Research paper by Françoise Bressolle, Roberto Gomeni

Indexed on: 01 Jun '98Published on: 01 Jun '98Published in: Journal of pharmacokinetics and biopharmaceutics



Abstract

Routine clinical pharmacokinetic (PK) data collected from patients receiving inulin were analyzed to estimate population PK parameters; 560 plasma concentration determinations for inulin were obtained from 90 patients. The data were analyzed using NONMEM. The population PK parameters were estimated using a Constrained Longitudinal Splines (CLS) semiparametric approach and a first-order conditional method (FOCE). The mean posterior individual clearance values were 7.73 L/hr using both parametric and semiparametric methods. This estimation was compared with clearances estimated using standard nonlinear weighted least squares approach (reference value, 7.64 L/hr). The bias was not statistically different from zero and the precision of the estimates was 0.415 L/hr using parametric method and 0.984 L/hr using semiparametric method. To evaluate the predictive performances of the population parameters, 17 new subjects were used.
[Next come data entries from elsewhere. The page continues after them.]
(* ===== verification/_CoqProject ===== *)
-Q . S2P
Prelude.v
GoPath.v
LockTable.v
LockSpec.v
ShareTable.v
StagingTypes.v
DirtyIndex.v
Disk.v
PathState.v
Session.v
SessionSafety.v
StagingManager.v
StagingPressure.v
StagingRename.v
StagingRecovery.v
StagingConflict.v
StagingDurability.v
ObjectStore.v
SyncWorker.v
SyncUpload.v
SyncSafety.v
SyncProperties.v
SyncFindings.v
RenameSafety.v
Lease.v
Breaker.v
ListingFence.v
LRU.v
DataCache.v
DataCacheSafety.v
RangeRead.v
RangeReadCache.v
CosClient.v
Paths.v
Streams.v
Attributes.v
MetadataCache.v
Bucket.v
Namespace.v
NamespaceLookup.v
NamespaceRename.v
NamespaceSafety.v
NamespaceListing.v
ObjectRefresh.v
WriteBuffer.v
BufferSessions.v
AuthGate.v
Runes.v
WindowsNames.v
FoldNames.v
Changes.v
VfsTypes.v
VfsPosix.v
Vfs.v
VfsOps.v
VfsFile.v
VfsMemory.v
VfsSafety.v
VfsFileSafety.v
VfsOpenSafety.v
VfsBuffered.v
VfsFindings.v
GoText.v
ClientRules.v
Config.v
ConfigValidation.v
SmbIdentity.v
GoMatch.v
SmbBackend.v
SmbStreams.v
SmbSafety.v
SmbHandleSafety.v
SmbFindings.v
NfsCache.v
Lockers.v
SmbServer.v
NfsServer.v
StoreAdapter.v
ObjectLocks.v
CosWrites.v
(* ===== verification/LockSpec.v ===== *)
(** * What the lock table promises

    [holds] is the abstract state: which byte of which file each owner holds,
    and in which mode.  The operations of [LockTable.v] are proved to update it
    the way POSIX record locks do, and [wf] to hold in every table they reach. *)
From S2P Require Import Prelude GoPath LockTable.
Import Lock.

Module LockSpec.

Definition holds (m : Manager) (path : string) (owner : Owner) (b : Z) : option Z :=
  mode_at (ranges_of m path owner) b.

(** How many ranges the owners of [client] hold, over every file. *)
Definition owners_total (client : string) (os : gmap Owner (list held)) : Z :=
  map_sum (fun o l => if decide (Client o = client) then len l else 0) os.
Definition total (m : Manager) (client : string) : Z :=
  map_sum (fun _ os => owners_total client os) (files m).

(** No two owners hold a byte unless both hold it shared. *)
Definition exclusion (m : Manager) : Prop :=
  forall path o1 o2 b m1 m2, o1 <> o2 ->
    holds m path o1 b = Some m1 -> holds m path o2 b = Some m2 ->
    m1 = Shared /\ m2 = Shared.

Record wf (m : Manager) : Prop := mkWf {
  wf_canonical : forall path owner, canonical (ranges_of m path owner);
  wf_nonempty : forall path os owner, files m !! path = Some os -> os !! owner <> Some [];
  wf_files : forall path, files m !! path <> Some ∅;
  wf_owned : forall owner path,
    path ∈ default ∅ (owned m !! owner) <-> ranges_of m path owner <> [];
  wf_owned_nonempty : forall owner, owned m !! owner <> Some ∅;
  wf_count : forall client, client_count m client = total m client;
  wf_count_pos : forall client n, clientLocks m !! client = Some n -> 0 < n;
  wf_exclusion : exclusion m
}.

(** One request of a protocol server. *)
Inductive step (m : Manager) : Manager -> Prop :=
  | step_lock owner path r md : step m (Lock m owner path r md).1
  | step_unlock owner path r : step m (Unlock m owner path r).1
  | step_release_owner owner : step m (ReleaseOwner m owner)
  | step_release_client client : step m (ReleaseClient m client).

Definition reachable (opts : Options) (m : Manager) : Prop := rtc step (NewManager opts) m.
First, the individual inulin clearance values were estimated from drug concentration–time curve using a nonlinear weighted least-squares method then they were estimated using the NONMEM POSTHOC method obtained using parametric and CLS methods as well as an alternative method based on a Monte Carlo simulation approach. The population parameters combined with two individual inulin plasma concentrations (0.25 and 2 hr) led to an estimation of individual clearances without bias and with a good precision. This paper not only evaluates the relative performance of the parametric and the CLS methods for sparse data but also introduces a new method for individual estimation.